Embora a maioria de nós a deseje, a
longevidade não está ao alcance de qualquer um. Apesar das opiniões de
doutos especialistas – demógrafos, médicos, etc. – o que acaba
sendo decisivo é uma bruta sorte, com a mão leve do destino escolhendo
um número relativamente pequeno de sujeitos que terão uma vida bem
comprida.
Porém, não basta viver mais;
fundamental, certamente, é ter uma vida bem vivida. E, para alguns, essa
vida longa é ainda sinônimo de notoriedade em toda a sua trajetória.
Dois brasileiros estão vivendo agora o
tempo que os aproxima dos cem anos. Eles são bem diferentes. Tudo indica
que a única coisa que pode aproximá-los é justamente sua longevidade,
além do fato de terem se notabilizado em suas respectivas trajetórias.
Esse dois brasileiros são Dercy Gonçalves
e Oscar Niemeyer. Ambos completam 99 anos.

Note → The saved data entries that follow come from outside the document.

(** Status: pending, approved, rejected. *)
Record DutySwap := mk_DutySwap {
  sw_FireRecord : FireRecord; sw_AssignmentID : string; sw_FromPersonnelID : string;
  sw_ToPersonnelID : string; sw_Reason : string; sw_Status : string; sw_RequestedBy : string;
  sw_ReviewedBy : string; sw_ReviewNote : string; sw_ReviewedAt : Z }.
#[export] Instance eta_DutySwap : Settable DutySwap := λ v,
  mk_DutySwap (sw_FireRecord v) (sw_AssignmentID v) (sw_FromPersonnelID v) (sw_ToPersonnelID v)
    (sw_Reason v) (sw_Status v) (sw_RequestedBy v) (sw_ReviewedBy v) (sw_ReviewNote v)
    (sw_ReviewedAt v).
Definition zero_DutySwap : DutySwap := mk_DutySwap zero_FireRecord "" "" "" "" "" "" "" "" 0.
Definition json_DutySwap : list (string * decoder DutySwap) :=
  embed sw_FireRecord json_FireRecord ++
  [("assignmentId", at_field sw_AssignmentID dec_string);
   ("fromPersonnelId", at_field sw_FromPersonnelID dec_string);
   ("toPersonnelId", at_field sw_ToPersonnelID dec_string);
   ("reason", at_field sw_Reason dec_string); ("status", at_field sw_Status dec_string);
   ("requestedBy", at_field sw_RequestedBy dec_string);
   ("reviewedBy", at_field sw_ReviewedBy dec_string);
   ("reviewNote", at_field sw_ReviewNote dec_string);
   ("reviewedAt", at_field sw_ReviewedAt dec_int64)].
Definition decode_DutySwap : decoder DutySwap := dec_struct json_DutySwap.

(** Status: active, maintenance, retired. *)
Record Extinguisher := mk_Extinguisher {
  ex_FireRecord : FireRecord; ex_Code : string; ex_StationID : string; ex_Location : string;
  ex_Type : string; ex_Specification : string; ex_Manufacturer : string;
  ex_SerialNumber : string; ex_ManufacturedOn : string; ex_ServiceDueOn : string;
  ex_RetireOn : string; ex_InspectionCycleDays : Z; ex_Status : string; ex_Notes : string }.
#[export] Instance eta_Extinguisher : Settable Extinguisher := λ v,
  mk_Extinguisher (ex_FireRecord v) (ex_Code v) (ex_StationID v) (ex_Location v) (ex_Type v)
    (ex_Specification v) (ex_Manufacturer v) (ex_SerialNumber v) (ex_ManufacturedOn v)
    (ex_ServiceDueOn v) (ex_RetireOn v) (ex_InspectionCycleDays v) (ex_Status v) (ex_Notes v).
Definition zero_Extinguisher : Extinguisher := mk_Extinguisher zero_FireRecord "" "" "" "" "" "" "" "" "" "" 0 "" "".
Definition json_Extinguisher : list (string * decoder Extinguisher) :=
  embed ex_FireRecord json_FireRecord ++
  [("code", at_field ex_Code dec_string); ("stationId", at_field ex_StationID dec_string);
   ("location", at_field ex_Location dec_string); ("type", at_field ex_Type dec_string);
   ("specification", at_field ex_Specification dec_string);
   ("manufacturer", at_field ex_Manufacturer dec_string);
   ("serialNumber", at_field ex_SerialNumber dec_string);
   ("manufacturedOn", at_field ex_ManufacturedOn dec_string);
   ("serviceDueOn", at_field ex_ServiceDueOn dec_string);
   ("retireOn", at_field ex_RetireOn dec_string);
   ("inspectionCycleDays", at_field ex_InspectionCycleDays dec_int64);
   ("status", at_field ex_Status dec_string); ("notes", at_field ex_Notes dec_string)].
Definition decode_Extinguisher : decoder Extinguisher := dec_struct json_Extinguisher.

Record FireInspectionCheck := mk_FireInspectionCheck {
  ck_Name : string; ck_Passed : bool }.
#[export] Instance eta_FireInspectionCheck : Settable FireInspectionCheck := λ v,
  mk_FireInspectionCheck (ck_Name v) (ck_Passed v).
Definition zero_FireInspectionCheck : FireInspectionCheck := mk_FireInspectionCheck "" false.
Definition json_FireInspectionCheck : list (string * decoder FireInspectionCheck) :=
  [("name", at_field ck_Name dec_string); ("passed", at_field ck_Passed dec_bool)].
Definition decode_FireInspectionCheck : decoder FireInspectionCheck := dec_struct json_FireInspectionCheck.

(** Status: pending, approved, rejected. *)
Record FireRectification := mk_FireRectification {
  re_Action : string; re_SubmittedBy : string; re_SubmittedAt : Z; re_Status : string;
  re_ReviewedBy : string; re_ReviewedAt : Z; re_ReviewNote : string }.
#[export] Instance eta_FireRectification : Settable FireRectification := λ v,
  mk_FireRectification (re_Action v) (re_SubmittedBy v) (re_SubmittedAt v) (re_Status v) (re_ReviewedBy v)
    (re_ReviewedAt v) (re_ReviewNote v).
Definition zero_FireRectification : FireRectification := mk_FireRectification "" "" 0 "" "" 0 "".
Definition json_FireRectification : list (string * decoder FireRectification) :=
  [("action", at_field re_Action dec_string);
   ("submittedBy", at_field re_SubmittedBy dec_string);
   ("submittedAt", at_field re_SubmittedAt dec_int64);
   ("status", at_field re_Status dec_string);
   ("reviewedBy", at_field re_ReviewedBy dec_string);
   ("reviewedAt", at_field re_ReviewedAt dec_int64);
   ("reviewNote", at_field re_ReviewNote dec_string)].
Definition decode_FireRectification : decoder FireRectification := dec_struct json_FireRectification.

(** Status: pending, rectifying, reviewing, completed, cancelled. *)
Record FireInspection := mk_FireInspection {
  in_FireRecord : FireRecord; in_ExtinguisherID : string; in_AssigneeID : string; in_DueAt : Z;
  in_Status : string; in_Notes : string; in_Checks : list FireInspectionCheck;
  in_Result : string; in_InspectedAt : Z; in_InspectedBy : string; in_Findings : string;
  in_Rectifications : list FireRectification; in_CreatedBy : string; in_CancelReason : string }.
#[export] Instance eta_FireInspection : Settable FireInspection := λ v,
  mk_FireInspection (in_FireRecord v) (in_ExtinguisherID v) (in_AssigneeID v) (in_DueAt v) (in_Status v)
    (in_Notes v) (in_Checks v) (in_Result v) (in_InspectedAt v) (in_InspectedBy v)
    (in_Findings v) (in_Rectifications v) (in_CreatedBy v) (in_CancelReason v).
Definition zero_FireInspection : FireInspection := mk_FireInspection zero_FireRecord "" "" 0 "" "" [] "" 0 "" "" [] "" "".
Definition json_FireInspection : list (string * decoder FireInspection) :=
  embed in_FireRecord json_FireRecord ++
  [("extinguisherId", at_field in_ExtinguisherID dec_string);
   ("assigneeId", at_field in_AssigneeID dec_string); ("dueAt", at_field in_DueAt dec_int64);
   ("status", at_field in_Status dec_string); ("notes", at_field in_Notes dec_string);
   ("checks", at_field in_Checks (dec_list decode_FireInspectionCheck zero_FireInspectionCheck));
   ("result", at_field in_Result dec_string);
   ("inspectedAt", at_field in_InspectedAt dec_int64);
   ("inspectedBy", at_field in_InspectedBy dec_string);
   ("findings", at_field in_Findings dec_string);
   ("rectifications", at_field in_Rectifications (dec_list decode_FireRectification zero_FireRectification));
   ("createdBy", at_field in_CreatedBy dec_string);
   ("cancelReason", at_field in_CancelReason dec_string)].
Definition decode_FireInspection : decoder FireInspection := dec_struct json_FireInspection.

(** One tenant's aggregate; [Revision] is the optimistic lock of a save. *)
Record FireSafetyState := mk_FireSafetyState {
  Revision : Z;
  Stations : list FireStation;
  Personnel : list FirePersonnel;
  Equipment : list FireEquipment;
  Dispatches : list FireDispatch;
  Shifts : list DutyShift;
  Assignments : list DutyAssignment;
  Swaps : list DutySwap;
  Extinguishers : list Extinguisher;
  Inspections : list FireInspection }.
#[export] Instance eta_FireSafetyState : Settable FireSafetyState := λ v,
  mk_FireSafetyState (Revision v) (Stations v) (Personnel v) (Equipment v) (Dispatches v)
    (Shifts v) (Assignments v) (Swaps v) (Extinguishers v) (Inspections v).

(** The state of a tenant without a stored document. *)
Definition empty_state : FireSafetyState := mk_FireSafetyState 0 [] [] [] [] [] [] [] [] [].

(** model.ErrDutyOverlap *)
Definition ErrDutyOverlap : error := mk_error Other "duty assignments overlap for one person".

(** ** Records with identity *)

(** The types that embed [FireRecord]; [ID v] and [Version v] are the promoted
    fields [v.ID] and [v.Version]. *)
Class FireRecorded (A : Type) := frec : A → FireRecord.
#[export] Instance frec_FireStation : FireRecorded FireStation := st_FireRecord.
#[export] Instance frec_FirePersonnel : FireRecorded FirePersonnel := pe_FireRecord.
#[export] Instance frec_FireEquipment : FireRecorded FireEquipment := eq_FireRecord.
#[export] Instance frec_FireDispatch : FireRecorded FireDispatch := di_FireRecord.
#[export] Instance frec_DutyShift : FireRecorded DutyShift := sh_FireRecord.
#[export] Instance frec_DutyAssignment : FireRecorded DutyAssignment := as_FireRecord.
#[export] Instance frec_DutySwap : FireRecorded DutySwap := sw_FireRecord.
#[export] Instance frec_Extinguisher : FireRecorded Extinguisher := ex_FireRecord.
#[export] Instance frec_FireInspection : FireRecorded FireInspection := in_FireRecord.

#[export] Instance fire_keyed `{FireRecorded A} : Keyed A := λ v, r_ID (frec v).
Abbreviation ID := key.
Definition Version {A} `{FireRecorded A} (v : A) : Z := r_Version (frec v).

Dercy, como sabemos, é um monumento da
cultura artística nacional. Embora não se constitua uma unanimidade,
por conta de seu comportamento desabrido, suas atitudes polêmicas –
como aquela de mostrar os seios "em pleno Sambódromo", num
enredo em que era merecidíssimamente homenageada – todos são unânimes
em reconhecê-la como uma grande dama do teatro, do cinema e da televisão.
Niemeyer também é quase uma
unanimidade, exceto para os que o consideram um “dinossauro” ideológico,
ao manter sua intransigente defesa do comunismo. Apesar disso, é
reconhecido mundialmente com um gênio da arquitetura.

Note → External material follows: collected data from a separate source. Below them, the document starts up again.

(* ===== verification/Scenario.v ===== *)
(** A concrete platform and a concrete history of the fire safety service, on
    which the theorems are exercised. *)
From S2P Require Import Prelude Keyed GoText GoTime GoJson FireModel FireService FireStations.
From S2P Require Import FireDuty FireExtinguishers FireApply FireInvariant FireTheorems.
From S2P Require Import Optimistic.
From Stdlib Require Import SpecFloat Ascii.

(** ** A platform *)

(** ASCII case folding, UTC+8, and counted identities. *)
Definition ascii_fold (r : Z) : Z := if in_range 97 122 r then r - 32 else r.
Definition ascii_lower (r : Z) : Z := if in_range 65 90 r then r + 32 else r.
Fixpoint counted_id (n : nat) : string :=
  match n with O => "u" | S n => "u" +:+ counted_id n end.
Definition ascii_platform : Platform :=
  {| simple_fold := ascii_fold; rune_to_lower := ascii_lower;
     local_offset := λ _, 28800; new_uuid := counted_id |}.

Lemma counted_id_length n : String.length (counted_id n) = S n.
Proof. induction n as [|n IH]; [done|]. change (S (String.length (counted_id n)) = S (S n)). by f_equal. Qed.

Lemma counted_id_inj n m : counted_id n = counted_id m → n = m.
Proof. intros Heq%(f_equal String.length). rewrite !counted_id_length in Heq. lia. Qed.

Lemma ascii_laws : @PlatformLaws ascii_platform.
Proof. split; [intros []; discriminate|apply counted_id_inj]. Qed.

#[local] Existing Instance ascii_platform.
#[local] Existing Instance ascii_laws.

(** ** A history *)

Definition body (l : list (string * json)) : raw_message := raw_of 64 (JObj l).
Definition empty_world : world FireSafetyState := mk_world empty_state 0.
Definition now0 : Z := 1700000000000.
Definition hour : Z := 3600000.

Definition person (name : string) : request :=
  mk_request "admin" "savePersonnel" ""
    (body [("name", JStr name); ("stationId", JStr "u"); ("enabled", JBool true)]) now0.

Definition duty (people : list string) (from to : Z) : list (string * json) :=
  [("stationId", JStr "u"); ("shiftId", JStr "uuuuu"); ("personnelIds", JArr (JStr <$> people));
   ("startAt", jint from); ("endAt", jint to)].

(** A station with three people, a shift, a duty, equipment out on a dispatch,
    an extinguisher with an open inspection and a pending swap. *)
Definition history : list request :=
  [mk_request "admin" "saveStation" ""
     (body [("code", JStr "S1"); ("name", JStr "North"); ("type", JStr "micro");
            ("enabled", JBool true)]) now0;
   person "Ann"; person "Bob"; person "Cid";
   mk_request "admin" "saveShift" ""
     (body [("name", JStr "day"); ("startTime", JStr "08:00"); ("endTime", JStr "20:00")]) now0;
   mk_request "admin" "saveAssignment" "" (body (duty ["uu"] (now0 + hour) (now0 + 3 * hour))) now0;
   mk_request "admin" "saveEquipment" ""
     (body [("name", JStr "hose"); ("category", JStr "water"); ("unit", JStr "pc");
            ("stationId", JStr "u"); ("status", JStr "ready"); ("quantity", jint 10)]) now0;
   mk_request "admin" "createDispatch" ""
     (body [("title", JStr "drill"); ("location", JStr "yard"); ("type", JStr "drill");
            ("stationId", JStr "u"); ("personnelIds", JArr [JStr "uuuu"]);
            ("equipment", JArr [JObj [("equipmentId", JStr "uuuuuuu"); ("quantity", jint 4)]])]) now0;
   mk_request "admin" "saveExtinguisher" ""
     (body [("code", JStr "E1"); ("location", JStr "hall"); ("type", JStr "co2");
            ("status", JStr "active"); ("stationId", JStr "u"); ("inspectionCycleDays", jint 30)]) now0;
   mk_request "admin" "createInspection" ""
     (body [("extinguisherId", JStr "uuuuuuuuu"); ("assigneeId", JStr "uu");
            ("dueAt", jint (now0 + hour))]) now0;
   mk_request "ann" "createSwap" ""
     (body [("assignmentId", JStr "uuuuuu"); ("fromPersonnelId", JStr "uu");
            ("toPersonnelId", JStr "uuu"); ("reason", JStr "leave")]) now0].

Definition after (qs : list request) : world FireSafetyState :=
  match serve_all qs empty_world with Ok (_, w) => w | Err _ => empty_world end.

Lemma history_runs : is_Some (match serve_all history empty_world with Ok p => Some p | Err _ => None end).
Proof. vm_compute. eauto. Qed.

(** ** Interference *)

Section interference.
Context {S C : Type} `{CoherenceLaws S C, !RevisedLaws S}.

(** Just before the first save another request commits to the tenant "t", so
    the call has to reload and try again. *)
Definition bump (limit : Z) (n : nat) (sh : shared S C) : shared S C :=
  if decide (n = 2%nat ∧ stored_revision "t" sh.1 + 1 ≤ limit)
  then (commit "t" (load "t" sh.1) sh.1, sh.2) else sh.
Definition busy_schedule (limit : Z) : schedule S C :=
  mk_schedule (bump limit) (λ _, None) (λ _, None) (λ _, now0).

Lemma busy_schedule_rely limit : rely limit (busy_schedule limit).
Proof.
  split.
  - intros n [db cache]. cbn. unfold bump. case_decide; [apply moves_commit|done].
  - intros n db cache Hs. cbn. unfold bump. cbn [fst snd]. case_decide as Hd; [|done]. cbn.
    destruct (sane_commit limit "t" (load "t" db) db cache n Hs) as [Hwf Hc _];
      [apply Hs|]. split; [done|done|]. intros t'. pose proof (sane_bounded _ _ _ _ Hs t') as Hb.
    destruct (decide ("t" = t')) as [<-|Hne].
    + rewrite revision_commit. destruct Hd as [_ Hd]. cbn in Hd. lia.
    + by rewrite revision_commit_ne.
Qed.
End interference.

(** ** An encoding of records

    Every character is announced, so that a text ends where none is. *)

Fixpoint frame (s k : string) : string :=
  match s with
  | EmptyString => String "-"%char k
  | String c s => String "+"%char (String c (frame s k))
  end.
Fixpoint unframe (s : string) : string * string :=
  match s with
  | String "+"%char (String c s) => let '(t, k) := unframe s in (String c t, k)
  | String _ k => ("", k)
  | EmptyString => ("", "")
  end.
Lemma unframe_frame s k : unframe (frame s k) = (s, k).
Proof. induction s as [|c s IH]; [done|]. cbn [frame unframe]. by rewrite IH. Qed.

Fixpoint pos_bits (p : positive) : string :=
  match p with
  | xH => ""
  | xO p => String "0"%char (pos_bits p)
  | xI p => String "1"%char (pos_bits p)
  end.
Fixpoint bits_pos (s : string) : positive :=
  match s with
  | EmptyString => xH
  | String "0"%char s => xO (bits_pos s)
  | String _ s => xI (bits_pos s)
  end.
Lemma bits_pos_bits p : bits_pos (pos_bits p) = p.
Proof. induction p as [p IH|p IH|]; cbn [pos_bits bits_pos]; by rewrite ?IH. Qed.
Definition int_bits (z : Z) : string :=
  match z with Z0 => "" | Zpos p => String "p"%char (pos_bits p) | Zneg p => String "n"%char (pos_bits p) end.
Definition bits_int (s : string) : Z :=
  match s with
  | EmptyString => 0
  | String "p"%char s => Zpos (bits_pos s)
  | String _ s => Zneg (bits_pos s)
  end.
Lemma bits_int_bits z : bits_int (int_bits z) = z.
Proof. destruct z; cbn; by rewrite ?bits_pos_bits. Qed.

Dercy brilhou sempre, e para isto lutou
contra todos os preconceitos, desde quando, menina rebelde e desejosa de
materializar seu sonho de ser artista, largou a cidadezinha natal, Santa
Maria Madalena, acompanhou um circo mambembe e não somente chegou ao
estrelato, mas arrebentou com todas as resistências e abriu caminho para
o reconhecimento, a emancipação e o respeito pelas mulheres na vida artística.

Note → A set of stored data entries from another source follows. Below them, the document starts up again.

Lemma createInspection_about actor in_ id now w v w' :
  createInspection actor (task_body in_ id) now w = Ok (v, w') →
  in_ExtinguisherID v = id ∧ in_AssigneeID v = bi_AssigneeID in_ ∧ in_DueAt v = bi_DueAt in_.
Proof.
  intros Hr. unfold createInspection in Hr. inv_ok Hr.
  destruct (extinguisher _ _) as [[i e]|]; inv_ok Hr.
  destruct (personnel _ _) as [[j p]|]; inv_ok Hr. by eapply read_task_body in Hr0.
Qed.

Lemma add_inspections_accounts actor in_ now created skips ids w cs w' :
  add_inspections actor in_ now created skips ids w = Ok (cs, w') →
  ∃ vs ss, cs = (created ++ vs, skips ++ ss) ∧
    ids ≡ₚ (in_ExtinguisherID <$> vs) ++ (sk_ID <$> ss) ∧
    each (λ v, in_AssigneeID v = bi_AssigneeID in_ ∧ in_DueAt v = bi_DueAt in_) vs.
Proof.
  revert created skips w. induction ids as [|i ids IH]; intros created skips w Hr;
    cbn [add_inspections] in Hr; inv_ok Hr.
  { exists [], []. rewrite !app_nil_r. split; [done|]. split; [done|apply each_nil]. }
  unfold attempt in Hr0. destruct (createInspection _ _ _ _) as [[t w1]|e] eqn:Hc;
    injection Hr0 as <- <-.
  - apply createInspection_about in Hc as (Hid & Ht).
    apply IH in Hr as (vs & ss & -> & Hp & Hvs). exists (t :: vs), ss.
    split; [by rewrite <-(app_assoc created)|]. split; [|by apply each_cons].
    cbn. by rewrite Hid, Hp.
  - case_decide; inv_ok Hr. apply IH in Hr as (vs & ss & -> & Hp & Hvs). eexists vs, (_ :: ss).
    split; [by rewrite <-(app_assoc skips)|]. split; [|done]. cbn. rewrite Hp.
    by rewrite <-Permutation_middle.
Qed.

(** A batch of inspections accounts for every requested extinguisher
    exactly once: it got a pending task for the requested assignee and
    deadline, appended to the aggregate, or it is reported as skipped; and at
    least one task was created. *)
Theorem createInspections_accounts actor body now w r w' :
  createInspections actor body now w = Ok (r, w') →
  ∃ in_ created skips,
    read decode_batch_input (mk_batch_input [] "" 0 "") body = Ok in_ ∧
    r = RInspections created (Z.of_nat (length created)) skips ∧ created ≠ [] ∧
    NoDup (bi_ExtinguisherIDs in_) ∧
    bi_ExtinguisherIDs in_ ≡ₚ (in_ExtinguisherID <$> created) ++ (sk_ID <$> skips) ∧
    Z.of_nat (length (bi_ExtinguisherIDs in_)) = Z.of_nat (length created) + Z.of_nat (length skips) ∧
    w_state w' = (w_state w) <| Inspections ::= (λ l, l ++ created) |> ∧
    each (λ v, fresh_record now (in_FireRecord v) ∧ task_created actor v ∧
      in_AssigneeID v = bi_AssigneeID in_ ∧ in_DueAt v = bi_DueAt in_) created.
Proof.
  intros Hr. unfold createInspections in Hr. inv_ok Hr. destruct a2 as [created skips].
  inv_ok Hr. apply uniqueIDs_ok in Hr2 as (_ & _ & Hnd & _).
  match goal with Ha : add_inspections _ _ _ _ _ _ _ = Ok _ |- _ =>
    pose proof Ha as Hb; apply add_inspections_adds in Ha as (vs & Hvs & Hcs & Hs);
    apply add_inspections_accounts in Hb as (vs' & ss & Heq & Hp & Hin) end.
  injection Heq as -> ->. cbn in Hcs. subst vs'. exists a, vs, ss. split_and!; try done.
  - rewrite Hp, length_app, !length_fmap. lia.
  - intros v Hv. by destruct (Hvs v Hv), (Hin v Hv).
Qed.

(** ** Swaps *)

(** An approved review carries the swap out: the swap was pending and
    requested by somebody else, its assignment has not ended and holds the one
    person but not the other; afterwards the assignment, at its next version,
    has the substitute in the place of the original person, is still valid,
    and the swap is closed.  A rejection closes the swap and changes no
    assignment. *)
Theorem reviewSwap_effect actor id body now approved note n s r w' :
  NoDup (keys (Assignments s)) → readReview body = Ok (approved, note) →
  reviewSwap actor id body now (mk_world s n) = Ok (r, w') →
  ∃ v, get_by (Swaps s) id = Some v ∧ sw_Status v = "pending" ∧ sw_RequestedBy v ≠ actor ∧
  if approved : bool then ∃ a, swap_valid s v now a ∧
    ∀ i, get_by (Assignments (w_state w')) i =
      if decide (i = ID a) then
        Some (a <| as_PersonnelIDs ::= swap_personnel (sw_FromPersonnelID v) (sw_ToPersonnelID v) |>
                <| as_FireRecord ::= (λ r, advance r now) |>)
      else get_by (Assignments s) i
  else Assignments (w_state w') = Assignments s.
Proof.
  intros Hnd Hrev Hr. unfold reviewSwap in Hr. inv_ok Hr. rewrite Hrev in Hr0.
  injection Hr0 as <-. inv_ok Hr. destruct (find_first _ (Swaps _)) as [[i v]|] eqn:Hf; inv_ok Hr.
  apply find_get_by in Hf as (_ & <- & Hv). exists v.
  split; [done|]. split; [by apply dec_stable|]. split; [done|].
  match goal with Hc : _ (mk_world s n) = Ok (?s', _) |- _ => rename Hc into Hcase end.
  destruct approved; inv_ok Hcase; [|done].
  match goal with Hn : swappedAssignment _ _ _ = Ok _ |- _ =>
    apply swappedAssignment_iff in Hn as (asg & Hsv & ->) end.
  exists asg. split; [done|]. intros k.
  pose proof (sv_found _ _ _ _ Hsv) as Hget.
  destruct (assignment _ _) as [[j x]|] eqn:Hj; inv_ok Hcase.
  - apply find_get_by in Hj as (Hj & _ & Hx). assert (x = asg) as -> by congruence. cbn.
    match goal with |- get_by (<[j:=?y]> ?l) _ = _ =>
      change (<[j:=y]> l) with (upsert (Some (j, asg)) y l) end.
    by rewrite get_by_upsert.
  - unfold assignment in Hj. apply get_by_find in Hget as [j Hget]. congruence.
Qed.
End with_platform.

Niemeyer, saindo de um patamar sócio-econômico
bem mais elevado, nem por isso lutou menos, brigou menos e defendeu menos
ardorosamente suas idéias inovadoras. E também abriu caminhos que
levaram não apenas ao reconhecimento de sua genialidade, mas ao respeito
pela arquitetura brasileira.
Ver Dercy nas chanchadas do cinema
nacional é ver um vulcão de inventividade, de improviso, de muita
espontaneidade. No teatro, seus “cacos” ajudaram a demolir aquele ranço
europeu de interpretação pomposa e enfatuada. Na TV, não precisamos
lembrar mais nada senão sua completa e imediata identificação com a
linguagem do povão.
As curvas de Niemeyer igualmente nos
encantam pela invenção, e nos conduzem num vôo de liberdade, que
contaminou até o peso e a rudeza do concreto, tornando-o leve e
conferindo-lhe movimento.
As palavras de Dercy, com freqüência
chocam. Seu famoso recurso aos palavrões, de tão bem colocados em seus
discursos diretos e desabridos, mudou a relação de praticamente todo
mundo com a linguagem chula, ao ponto de serem absorvidos até por
pessoas muito tradicionais.
Niemeyer fala pouco, baixo e
compassadamente. Sua discrição é notória. Mas seus traços na
prancheta são igualmente contundentes, como xingamentos lançados contra
visões arquitetônicas tradicionais, poluídas por volutas ou
sufocadoras dos seres humanos e agressoras da paisagem.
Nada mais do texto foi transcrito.